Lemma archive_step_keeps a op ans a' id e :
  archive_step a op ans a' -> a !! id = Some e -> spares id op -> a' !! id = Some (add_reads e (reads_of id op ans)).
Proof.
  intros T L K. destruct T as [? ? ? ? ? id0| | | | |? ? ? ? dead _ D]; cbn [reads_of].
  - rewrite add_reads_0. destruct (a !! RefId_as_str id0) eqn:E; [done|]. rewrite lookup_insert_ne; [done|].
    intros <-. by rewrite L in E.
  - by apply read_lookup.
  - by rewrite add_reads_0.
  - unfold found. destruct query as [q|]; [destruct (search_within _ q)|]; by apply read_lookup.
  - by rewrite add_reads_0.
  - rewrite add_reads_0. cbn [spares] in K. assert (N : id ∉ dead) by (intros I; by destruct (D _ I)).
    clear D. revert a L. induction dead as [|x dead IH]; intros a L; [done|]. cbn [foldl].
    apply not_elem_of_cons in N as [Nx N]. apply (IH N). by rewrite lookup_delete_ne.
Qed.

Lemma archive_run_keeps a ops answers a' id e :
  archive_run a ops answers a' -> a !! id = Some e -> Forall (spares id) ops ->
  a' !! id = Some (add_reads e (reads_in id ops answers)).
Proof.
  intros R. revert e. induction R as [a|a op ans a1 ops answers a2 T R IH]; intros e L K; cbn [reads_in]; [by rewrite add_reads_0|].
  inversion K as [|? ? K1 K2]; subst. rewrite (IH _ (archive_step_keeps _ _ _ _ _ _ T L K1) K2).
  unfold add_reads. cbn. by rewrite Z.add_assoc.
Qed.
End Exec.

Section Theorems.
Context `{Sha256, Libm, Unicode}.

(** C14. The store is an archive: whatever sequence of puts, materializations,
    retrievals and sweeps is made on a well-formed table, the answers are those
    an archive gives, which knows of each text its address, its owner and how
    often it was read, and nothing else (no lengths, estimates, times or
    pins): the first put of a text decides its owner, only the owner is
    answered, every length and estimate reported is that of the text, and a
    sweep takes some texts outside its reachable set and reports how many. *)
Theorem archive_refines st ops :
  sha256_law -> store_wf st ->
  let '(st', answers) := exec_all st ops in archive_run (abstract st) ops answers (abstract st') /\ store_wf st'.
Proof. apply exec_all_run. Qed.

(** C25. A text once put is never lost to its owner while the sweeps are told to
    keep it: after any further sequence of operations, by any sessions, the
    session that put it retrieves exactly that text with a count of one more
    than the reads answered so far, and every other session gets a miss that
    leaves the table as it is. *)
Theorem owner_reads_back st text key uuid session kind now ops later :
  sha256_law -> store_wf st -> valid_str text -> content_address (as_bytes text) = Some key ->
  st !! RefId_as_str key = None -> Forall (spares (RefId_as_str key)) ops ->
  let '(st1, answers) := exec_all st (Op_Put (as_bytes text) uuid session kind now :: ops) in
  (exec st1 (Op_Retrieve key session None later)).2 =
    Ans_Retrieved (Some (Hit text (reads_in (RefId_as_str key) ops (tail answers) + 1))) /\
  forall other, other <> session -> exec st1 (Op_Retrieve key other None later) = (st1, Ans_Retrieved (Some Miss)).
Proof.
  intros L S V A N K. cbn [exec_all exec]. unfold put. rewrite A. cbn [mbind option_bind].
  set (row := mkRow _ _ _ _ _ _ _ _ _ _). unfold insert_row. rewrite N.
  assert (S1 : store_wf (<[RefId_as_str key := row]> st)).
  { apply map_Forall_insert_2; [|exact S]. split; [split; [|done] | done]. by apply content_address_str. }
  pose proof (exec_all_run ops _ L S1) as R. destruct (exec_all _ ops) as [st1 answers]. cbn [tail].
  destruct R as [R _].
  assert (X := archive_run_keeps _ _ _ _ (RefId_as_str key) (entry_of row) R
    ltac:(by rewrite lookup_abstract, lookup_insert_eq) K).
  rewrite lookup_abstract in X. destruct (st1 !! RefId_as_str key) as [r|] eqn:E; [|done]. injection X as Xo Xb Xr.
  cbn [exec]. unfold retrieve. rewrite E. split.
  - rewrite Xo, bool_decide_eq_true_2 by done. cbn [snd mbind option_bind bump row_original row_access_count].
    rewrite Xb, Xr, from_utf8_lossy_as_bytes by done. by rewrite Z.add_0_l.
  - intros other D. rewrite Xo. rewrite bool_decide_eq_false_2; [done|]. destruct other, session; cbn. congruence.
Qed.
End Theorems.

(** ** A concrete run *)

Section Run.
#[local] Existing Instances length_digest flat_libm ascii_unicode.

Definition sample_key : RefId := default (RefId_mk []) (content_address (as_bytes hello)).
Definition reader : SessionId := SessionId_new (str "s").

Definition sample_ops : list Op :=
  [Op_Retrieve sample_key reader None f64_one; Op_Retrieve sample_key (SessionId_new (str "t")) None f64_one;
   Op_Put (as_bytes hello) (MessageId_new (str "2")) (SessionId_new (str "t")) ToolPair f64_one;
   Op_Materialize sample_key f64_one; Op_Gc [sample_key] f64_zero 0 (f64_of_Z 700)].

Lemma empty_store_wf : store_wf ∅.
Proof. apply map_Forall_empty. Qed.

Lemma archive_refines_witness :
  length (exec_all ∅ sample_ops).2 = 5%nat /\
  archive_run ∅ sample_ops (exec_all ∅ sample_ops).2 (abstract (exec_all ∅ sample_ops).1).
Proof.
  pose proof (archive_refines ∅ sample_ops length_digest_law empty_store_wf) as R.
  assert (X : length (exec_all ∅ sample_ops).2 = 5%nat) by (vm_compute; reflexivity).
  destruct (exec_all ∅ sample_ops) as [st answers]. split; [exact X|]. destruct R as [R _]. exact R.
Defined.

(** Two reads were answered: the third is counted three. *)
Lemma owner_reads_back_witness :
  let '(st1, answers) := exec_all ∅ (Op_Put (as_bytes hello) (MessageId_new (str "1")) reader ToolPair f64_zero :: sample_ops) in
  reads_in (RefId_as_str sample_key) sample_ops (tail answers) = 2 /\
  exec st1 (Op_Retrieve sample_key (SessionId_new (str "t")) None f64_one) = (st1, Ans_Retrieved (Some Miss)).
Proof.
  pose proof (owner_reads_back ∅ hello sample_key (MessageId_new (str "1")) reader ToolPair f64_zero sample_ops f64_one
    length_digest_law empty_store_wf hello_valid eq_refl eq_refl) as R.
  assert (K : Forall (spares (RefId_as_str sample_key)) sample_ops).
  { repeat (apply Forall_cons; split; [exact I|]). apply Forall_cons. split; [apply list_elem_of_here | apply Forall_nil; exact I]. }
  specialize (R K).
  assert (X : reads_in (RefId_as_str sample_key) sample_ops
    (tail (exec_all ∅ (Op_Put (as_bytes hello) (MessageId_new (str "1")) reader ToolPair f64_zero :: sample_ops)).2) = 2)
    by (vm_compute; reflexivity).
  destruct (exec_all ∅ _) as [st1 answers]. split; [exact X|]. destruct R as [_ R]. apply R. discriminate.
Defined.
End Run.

***

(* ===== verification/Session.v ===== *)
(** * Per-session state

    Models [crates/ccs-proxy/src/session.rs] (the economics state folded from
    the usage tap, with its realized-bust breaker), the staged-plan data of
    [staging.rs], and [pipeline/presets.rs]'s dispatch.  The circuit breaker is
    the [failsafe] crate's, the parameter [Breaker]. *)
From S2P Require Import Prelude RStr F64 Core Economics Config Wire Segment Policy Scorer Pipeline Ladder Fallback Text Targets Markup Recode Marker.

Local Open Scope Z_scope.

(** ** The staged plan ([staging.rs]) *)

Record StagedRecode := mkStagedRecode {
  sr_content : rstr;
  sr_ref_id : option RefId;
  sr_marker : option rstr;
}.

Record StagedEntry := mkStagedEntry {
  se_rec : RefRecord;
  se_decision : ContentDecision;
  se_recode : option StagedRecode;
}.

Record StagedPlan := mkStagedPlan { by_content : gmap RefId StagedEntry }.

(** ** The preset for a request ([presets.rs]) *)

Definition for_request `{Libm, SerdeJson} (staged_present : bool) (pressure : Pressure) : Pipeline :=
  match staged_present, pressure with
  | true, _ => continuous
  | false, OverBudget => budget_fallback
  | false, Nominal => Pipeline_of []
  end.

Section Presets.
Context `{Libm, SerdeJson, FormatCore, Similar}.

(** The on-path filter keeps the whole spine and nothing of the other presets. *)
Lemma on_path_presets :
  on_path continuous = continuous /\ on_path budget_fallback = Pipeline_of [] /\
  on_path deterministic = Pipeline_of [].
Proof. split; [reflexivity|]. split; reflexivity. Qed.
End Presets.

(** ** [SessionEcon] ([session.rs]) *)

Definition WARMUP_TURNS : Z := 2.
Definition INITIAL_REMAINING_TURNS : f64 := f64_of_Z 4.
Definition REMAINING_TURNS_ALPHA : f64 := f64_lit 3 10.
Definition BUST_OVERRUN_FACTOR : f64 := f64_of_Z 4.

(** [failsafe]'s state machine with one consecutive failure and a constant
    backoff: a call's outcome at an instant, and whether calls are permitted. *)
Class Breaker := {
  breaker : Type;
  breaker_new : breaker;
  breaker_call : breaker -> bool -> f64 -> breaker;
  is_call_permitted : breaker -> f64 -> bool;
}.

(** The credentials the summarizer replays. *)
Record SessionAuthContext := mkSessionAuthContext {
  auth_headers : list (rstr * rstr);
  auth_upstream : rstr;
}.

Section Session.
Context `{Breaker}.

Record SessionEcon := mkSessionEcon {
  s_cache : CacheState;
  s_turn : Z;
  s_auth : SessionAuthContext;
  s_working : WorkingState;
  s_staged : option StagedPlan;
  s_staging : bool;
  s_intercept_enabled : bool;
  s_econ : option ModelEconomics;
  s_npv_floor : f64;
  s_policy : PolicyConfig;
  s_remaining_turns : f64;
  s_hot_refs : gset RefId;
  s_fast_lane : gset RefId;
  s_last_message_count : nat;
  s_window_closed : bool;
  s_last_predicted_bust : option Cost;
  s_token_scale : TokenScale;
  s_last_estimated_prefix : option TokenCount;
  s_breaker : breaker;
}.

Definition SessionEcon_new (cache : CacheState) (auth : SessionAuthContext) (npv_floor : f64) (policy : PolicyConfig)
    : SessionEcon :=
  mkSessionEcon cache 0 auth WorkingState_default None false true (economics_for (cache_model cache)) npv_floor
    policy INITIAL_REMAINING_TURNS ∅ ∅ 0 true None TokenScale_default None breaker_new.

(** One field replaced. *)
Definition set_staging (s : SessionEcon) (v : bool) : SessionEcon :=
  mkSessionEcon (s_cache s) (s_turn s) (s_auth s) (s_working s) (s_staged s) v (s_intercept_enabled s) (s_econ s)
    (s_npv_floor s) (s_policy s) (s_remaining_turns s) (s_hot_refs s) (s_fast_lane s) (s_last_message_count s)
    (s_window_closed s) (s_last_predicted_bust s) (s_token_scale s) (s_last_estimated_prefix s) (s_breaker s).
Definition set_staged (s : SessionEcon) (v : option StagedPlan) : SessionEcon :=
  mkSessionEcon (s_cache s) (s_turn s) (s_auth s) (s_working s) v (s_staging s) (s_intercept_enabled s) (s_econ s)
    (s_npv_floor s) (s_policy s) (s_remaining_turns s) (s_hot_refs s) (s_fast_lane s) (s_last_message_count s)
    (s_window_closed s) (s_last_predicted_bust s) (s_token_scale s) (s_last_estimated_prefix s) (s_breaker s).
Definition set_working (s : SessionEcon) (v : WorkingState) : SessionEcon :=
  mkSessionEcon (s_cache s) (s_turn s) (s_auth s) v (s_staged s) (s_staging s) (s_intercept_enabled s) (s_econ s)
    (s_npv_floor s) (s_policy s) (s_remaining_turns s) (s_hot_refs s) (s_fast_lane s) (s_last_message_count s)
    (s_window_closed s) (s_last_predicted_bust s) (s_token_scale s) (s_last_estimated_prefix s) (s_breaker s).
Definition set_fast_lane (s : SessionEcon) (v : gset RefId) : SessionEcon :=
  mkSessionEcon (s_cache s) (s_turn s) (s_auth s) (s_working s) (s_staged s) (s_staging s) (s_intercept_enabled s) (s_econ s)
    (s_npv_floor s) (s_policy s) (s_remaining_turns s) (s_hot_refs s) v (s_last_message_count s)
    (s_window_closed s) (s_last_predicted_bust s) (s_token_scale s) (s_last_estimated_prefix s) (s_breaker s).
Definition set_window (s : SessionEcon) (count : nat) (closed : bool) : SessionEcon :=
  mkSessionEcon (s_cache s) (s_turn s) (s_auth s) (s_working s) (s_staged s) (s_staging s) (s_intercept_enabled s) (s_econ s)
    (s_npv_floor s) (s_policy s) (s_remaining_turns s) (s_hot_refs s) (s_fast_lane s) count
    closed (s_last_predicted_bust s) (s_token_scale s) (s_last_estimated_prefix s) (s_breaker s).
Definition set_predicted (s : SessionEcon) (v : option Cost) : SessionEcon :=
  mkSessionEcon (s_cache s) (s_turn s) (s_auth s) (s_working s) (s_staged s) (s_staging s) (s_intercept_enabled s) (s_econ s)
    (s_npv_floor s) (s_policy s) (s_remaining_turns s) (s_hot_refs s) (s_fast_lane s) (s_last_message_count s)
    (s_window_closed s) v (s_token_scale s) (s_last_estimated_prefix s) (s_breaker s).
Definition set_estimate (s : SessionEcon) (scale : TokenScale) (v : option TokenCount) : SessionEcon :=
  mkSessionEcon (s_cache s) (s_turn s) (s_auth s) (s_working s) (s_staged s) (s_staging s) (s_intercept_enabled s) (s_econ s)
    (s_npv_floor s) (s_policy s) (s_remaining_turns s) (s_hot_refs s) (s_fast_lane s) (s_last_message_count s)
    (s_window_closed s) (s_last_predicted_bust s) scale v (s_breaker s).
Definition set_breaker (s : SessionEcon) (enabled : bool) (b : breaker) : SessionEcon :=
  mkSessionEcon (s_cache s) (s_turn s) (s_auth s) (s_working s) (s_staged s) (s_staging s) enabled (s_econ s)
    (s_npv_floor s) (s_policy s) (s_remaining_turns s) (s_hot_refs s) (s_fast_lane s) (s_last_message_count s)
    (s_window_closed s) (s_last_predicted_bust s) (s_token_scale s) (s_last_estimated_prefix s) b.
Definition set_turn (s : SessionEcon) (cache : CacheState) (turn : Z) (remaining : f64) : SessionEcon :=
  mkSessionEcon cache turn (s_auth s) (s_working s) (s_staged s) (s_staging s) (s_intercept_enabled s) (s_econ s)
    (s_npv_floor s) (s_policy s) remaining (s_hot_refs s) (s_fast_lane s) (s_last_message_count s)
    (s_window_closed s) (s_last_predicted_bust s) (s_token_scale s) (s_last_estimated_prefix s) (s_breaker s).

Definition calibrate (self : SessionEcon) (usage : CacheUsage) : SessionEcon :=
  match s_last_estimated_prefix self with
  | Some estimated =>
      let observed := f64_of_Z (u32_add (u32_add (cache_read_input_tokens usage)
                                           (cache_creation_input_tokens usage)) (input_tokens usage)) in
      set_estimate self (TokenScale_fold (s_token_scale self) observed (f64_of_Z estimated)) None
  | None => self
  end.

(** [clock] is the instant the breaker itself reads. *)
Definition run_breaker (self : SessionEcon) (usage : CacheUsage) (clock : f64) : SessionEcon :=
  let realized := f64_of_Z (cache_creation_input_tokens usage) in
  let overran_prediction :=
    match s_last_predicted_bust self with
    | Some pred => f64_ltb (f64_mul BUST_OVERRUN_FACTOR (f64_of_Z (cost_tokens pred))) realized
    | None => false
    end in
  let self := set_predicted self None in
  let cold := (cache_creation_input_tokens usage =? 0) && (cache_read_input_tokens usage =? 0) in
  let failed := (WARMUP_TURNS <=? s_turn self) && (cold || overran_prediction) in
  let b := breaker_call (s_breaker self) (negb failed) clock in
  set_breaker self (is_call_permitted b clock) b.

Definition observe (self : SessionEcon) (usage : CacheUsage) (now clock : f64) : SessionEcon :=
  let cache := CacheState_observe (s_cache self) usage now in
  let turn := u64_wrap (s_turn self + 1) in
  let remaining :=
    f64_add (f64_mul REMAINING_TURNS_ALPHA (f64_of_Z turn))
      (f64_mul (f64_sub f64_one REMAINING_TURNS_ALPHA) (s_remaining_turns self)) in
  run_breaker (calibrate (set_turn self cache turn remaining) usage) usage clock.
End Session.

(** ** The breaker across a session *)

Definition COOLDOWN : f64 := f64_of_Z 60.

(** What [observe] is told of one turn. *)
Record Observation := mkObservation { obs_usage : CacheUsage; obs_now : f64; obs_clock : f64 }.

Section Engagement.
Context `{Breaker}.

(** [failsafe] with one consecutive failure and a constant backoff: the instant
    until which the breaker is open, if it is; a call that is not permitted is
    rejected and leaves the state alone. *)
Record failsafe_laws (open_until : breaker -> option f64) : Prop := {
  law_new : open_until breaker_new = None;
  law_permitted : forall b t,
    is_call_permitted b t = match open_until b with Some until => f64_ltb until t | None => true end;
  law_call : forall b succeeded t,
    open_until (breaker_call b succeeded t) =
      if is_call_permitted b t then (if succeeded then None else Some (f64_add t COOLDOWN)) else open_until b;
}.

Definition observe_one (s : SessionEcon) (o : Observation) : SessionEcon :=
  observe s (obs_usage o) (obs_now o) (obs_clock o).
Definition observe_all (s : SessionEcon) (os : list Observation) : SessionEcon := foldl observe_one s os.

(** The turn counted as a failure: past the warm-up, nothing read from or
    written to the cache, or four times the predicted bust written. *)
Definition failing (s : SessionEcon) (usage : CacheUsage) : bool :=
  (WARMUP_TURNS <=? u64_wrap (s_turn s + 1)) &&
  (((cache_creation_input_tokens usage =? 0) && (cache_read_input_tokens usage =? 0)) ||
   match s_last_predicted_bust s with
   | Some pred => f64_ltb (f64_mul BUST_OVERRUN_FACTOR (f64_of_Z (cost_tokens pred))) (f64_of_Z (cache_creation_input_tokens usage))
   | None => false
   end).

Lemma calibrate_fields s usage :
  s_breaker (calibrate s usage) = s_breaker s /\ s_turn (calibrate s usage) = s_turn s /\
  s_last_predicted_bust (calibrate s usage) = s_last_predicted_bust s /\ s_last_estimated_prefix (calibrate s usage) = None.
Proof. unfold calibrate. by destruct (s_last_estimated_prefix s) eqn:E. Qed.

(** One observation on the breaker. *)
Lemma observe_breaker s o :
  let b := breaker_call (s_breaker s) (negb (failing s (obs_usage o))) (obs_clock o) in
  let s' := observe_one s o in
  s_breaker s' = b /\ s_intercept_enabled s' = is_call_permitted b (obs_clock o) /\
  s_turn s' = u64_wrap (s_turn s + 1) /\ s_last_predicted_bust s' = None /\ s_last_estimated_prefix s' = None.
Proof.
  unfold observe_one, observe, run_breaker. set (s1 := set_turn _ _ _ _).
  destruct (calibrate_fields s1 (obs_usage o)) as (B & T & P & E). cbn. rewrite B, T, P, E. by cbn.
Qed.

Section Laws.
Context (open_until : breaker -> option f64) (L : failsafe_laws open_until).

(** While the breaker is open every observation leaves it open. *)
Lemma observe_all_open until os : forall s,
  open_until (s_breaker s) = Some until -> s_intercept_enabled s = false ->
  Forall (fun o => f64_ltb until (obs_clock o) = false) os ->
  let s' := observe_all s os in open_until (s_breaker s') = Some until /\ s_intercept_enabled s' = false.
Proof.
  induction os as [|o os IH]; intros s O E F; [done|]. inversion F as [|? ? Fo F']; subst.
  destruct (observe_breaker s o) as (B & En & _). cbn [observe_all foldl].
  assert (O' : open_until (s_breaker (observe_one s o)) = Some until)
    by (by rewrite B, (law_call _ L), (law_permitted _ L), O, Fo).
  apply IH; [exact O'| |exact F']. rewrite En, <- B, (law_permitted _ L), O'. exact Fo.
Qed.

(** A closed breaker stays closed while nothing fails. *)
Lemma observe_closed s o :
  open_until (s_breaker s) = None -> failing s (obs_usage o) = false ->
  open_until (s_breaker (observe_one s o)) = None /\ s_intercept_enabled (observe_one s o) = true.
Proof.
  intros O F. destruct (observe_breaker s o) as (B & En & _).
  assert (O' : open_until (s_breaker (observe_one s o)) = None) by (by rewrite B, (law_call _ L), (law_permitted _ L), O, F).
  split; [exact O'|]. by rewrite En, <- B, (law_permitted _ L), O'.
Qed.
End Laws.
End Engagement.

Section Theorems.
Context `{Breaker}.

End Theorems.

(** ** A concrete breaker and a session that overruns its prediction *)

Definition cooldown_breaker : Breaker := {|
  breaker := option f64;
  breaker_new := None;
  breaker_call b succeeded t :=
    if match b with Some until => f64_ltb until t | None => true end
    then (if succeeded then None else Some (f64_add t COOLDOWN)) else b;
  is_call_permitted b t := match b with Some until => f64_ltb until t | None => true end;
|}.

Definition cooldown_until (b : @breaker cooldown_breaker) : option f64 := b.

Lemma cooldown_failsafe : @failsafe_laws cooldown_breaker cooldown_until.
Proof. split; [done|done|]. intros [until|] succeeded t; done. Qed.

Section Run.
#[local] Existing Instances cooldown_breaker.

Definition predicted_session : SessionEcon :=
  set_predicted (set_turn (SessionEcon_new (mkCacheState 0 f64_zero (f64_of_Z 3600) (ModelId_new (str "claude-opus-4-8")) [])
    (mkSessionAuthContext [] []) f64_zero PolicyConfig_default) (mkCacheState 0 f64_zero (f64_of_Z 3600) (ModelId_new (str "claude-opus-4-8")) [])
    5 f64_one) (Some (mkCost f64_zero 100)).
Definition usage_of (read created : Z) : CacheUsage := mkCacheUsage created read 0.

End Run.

***

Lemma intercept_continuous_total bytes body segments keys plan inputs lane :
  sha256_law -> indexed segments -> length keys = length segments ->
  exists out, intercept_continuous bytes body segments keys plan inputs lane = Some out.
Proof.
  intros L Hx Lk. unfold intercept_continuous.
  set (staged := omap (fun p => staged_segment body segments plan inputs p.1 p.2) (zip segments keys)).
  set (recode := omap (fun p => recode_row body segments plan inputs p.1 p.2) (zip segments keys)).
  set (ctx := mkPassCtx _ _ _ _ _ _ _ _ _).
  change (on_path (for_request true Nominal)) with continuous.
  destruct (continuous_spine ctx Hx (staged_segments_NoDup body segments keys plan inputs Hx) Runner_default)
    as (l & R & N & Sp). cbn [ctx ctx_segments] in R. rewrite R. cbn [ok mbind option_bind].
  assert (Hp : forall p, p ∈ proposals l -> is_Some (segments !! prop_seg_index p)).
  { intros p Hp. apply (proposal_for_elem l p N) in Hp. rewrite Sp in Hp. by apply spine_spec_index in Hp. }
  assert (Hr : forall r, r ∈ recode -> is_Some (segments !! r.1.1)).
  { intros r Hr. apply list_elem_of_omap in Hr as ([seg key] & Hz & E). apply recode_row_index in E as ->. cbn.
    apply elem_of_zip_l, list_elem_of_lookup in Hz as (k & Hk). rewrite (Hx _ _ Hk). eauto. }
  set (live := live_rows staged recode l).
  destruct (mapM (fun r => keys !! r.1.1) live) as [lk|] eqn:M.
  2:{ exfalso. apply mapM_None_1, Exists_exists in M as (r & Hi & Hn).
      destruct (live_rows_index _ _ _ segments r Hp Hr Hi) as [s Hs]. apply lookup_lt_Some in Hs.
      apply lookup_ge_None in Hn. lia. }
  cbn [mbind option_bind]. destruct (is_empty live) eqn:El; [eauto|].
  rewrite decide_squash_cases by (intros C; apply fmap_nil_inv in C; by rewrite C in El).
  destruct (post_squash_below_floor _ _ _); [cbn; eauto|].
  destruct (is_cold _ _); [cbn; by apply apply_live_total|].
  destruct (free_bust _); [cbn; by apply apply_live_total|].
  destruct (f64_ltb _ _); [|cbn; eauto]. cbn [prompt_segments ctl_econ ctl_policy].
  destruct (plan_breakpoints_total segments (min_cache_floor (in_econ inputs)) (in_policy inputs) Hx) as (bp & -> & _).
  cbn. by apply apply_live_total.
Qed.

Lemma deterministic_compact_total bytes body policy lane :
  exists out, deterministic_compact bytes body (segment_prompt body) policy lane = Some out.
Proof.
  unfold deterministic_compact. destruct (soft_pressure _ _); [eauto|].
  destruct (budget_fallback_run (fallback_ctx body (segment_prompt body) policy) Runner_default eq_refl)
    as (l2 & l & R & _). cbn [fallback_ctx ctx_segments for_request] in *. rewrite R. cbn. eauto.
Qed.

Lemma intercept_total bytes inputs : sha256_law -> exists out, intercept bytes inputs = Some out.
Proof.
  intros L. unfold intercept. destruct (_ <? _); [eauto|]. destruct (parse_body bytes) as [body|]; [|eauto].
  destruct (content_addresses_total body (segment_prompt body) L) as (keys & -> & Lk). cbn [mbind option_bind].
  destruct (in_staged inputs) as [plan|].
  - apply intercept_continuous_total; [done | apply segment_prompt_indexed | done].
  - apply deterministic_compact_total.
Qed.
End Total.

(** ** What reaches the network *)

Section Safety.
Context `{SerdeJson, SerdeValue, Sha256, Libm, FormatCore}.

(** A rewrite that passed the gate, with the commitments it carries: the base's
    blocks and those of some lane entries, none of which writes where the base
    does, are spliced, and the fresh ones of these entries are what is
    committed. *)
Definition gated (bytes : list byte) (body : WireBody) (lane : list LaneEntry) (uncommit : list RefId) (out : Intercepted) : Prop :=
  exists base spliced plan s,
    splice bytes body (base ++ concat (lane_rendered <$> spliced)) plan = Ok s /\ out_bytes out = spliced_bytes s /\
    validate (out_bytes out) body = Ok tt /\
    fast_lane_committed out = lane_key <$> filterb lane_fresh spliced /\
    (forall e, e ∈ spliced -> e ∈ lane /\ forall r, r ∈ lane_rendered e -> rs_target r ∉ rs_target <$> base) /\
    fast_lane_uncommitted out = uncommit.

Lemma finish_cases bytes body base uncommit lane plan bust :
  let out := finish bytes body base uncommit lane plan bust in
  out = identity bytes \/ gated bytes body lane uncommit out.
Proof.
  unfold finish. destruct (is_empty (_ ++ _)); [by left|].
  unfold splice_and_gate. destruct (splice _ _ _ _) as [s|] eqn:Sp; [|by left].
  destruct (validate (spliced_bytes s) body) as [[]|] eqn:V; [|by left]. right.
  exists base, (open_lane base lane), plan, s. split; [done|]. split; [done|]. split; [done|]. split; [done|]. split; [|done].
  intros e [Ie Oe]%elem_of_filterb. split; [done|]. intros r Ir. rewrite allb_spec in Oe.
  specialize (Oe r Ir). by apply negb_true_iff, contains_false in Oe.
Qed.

***

◆ WHAT YOU WILL DO:
Everything from the line containing "often it was" through the line containing "(** C25. A text" in the material above should be retyped exactly, both ends included, and nothing more.

◆ TASK SOLUTION:
    often it was read, and nothing else (no lengths, estimates, times or
    pins): the first put of a text decides its owner, only the owner is
    answered, every length and estimate reported is that of the text, and a
    sweep takes some texts outside its reachable set and reports how many. *)
Theorem archive_refines st ops :
  sha256_law -> store_wf st ->
  let '(st', answers) := exec_all st ops in archive_run (abstract st) ops answers (abstract st') /\ store_wf st'.
Proof. apply exec_all_run. Qed.

(** C25. A text once put is never lost to its owner while the sweeps are told to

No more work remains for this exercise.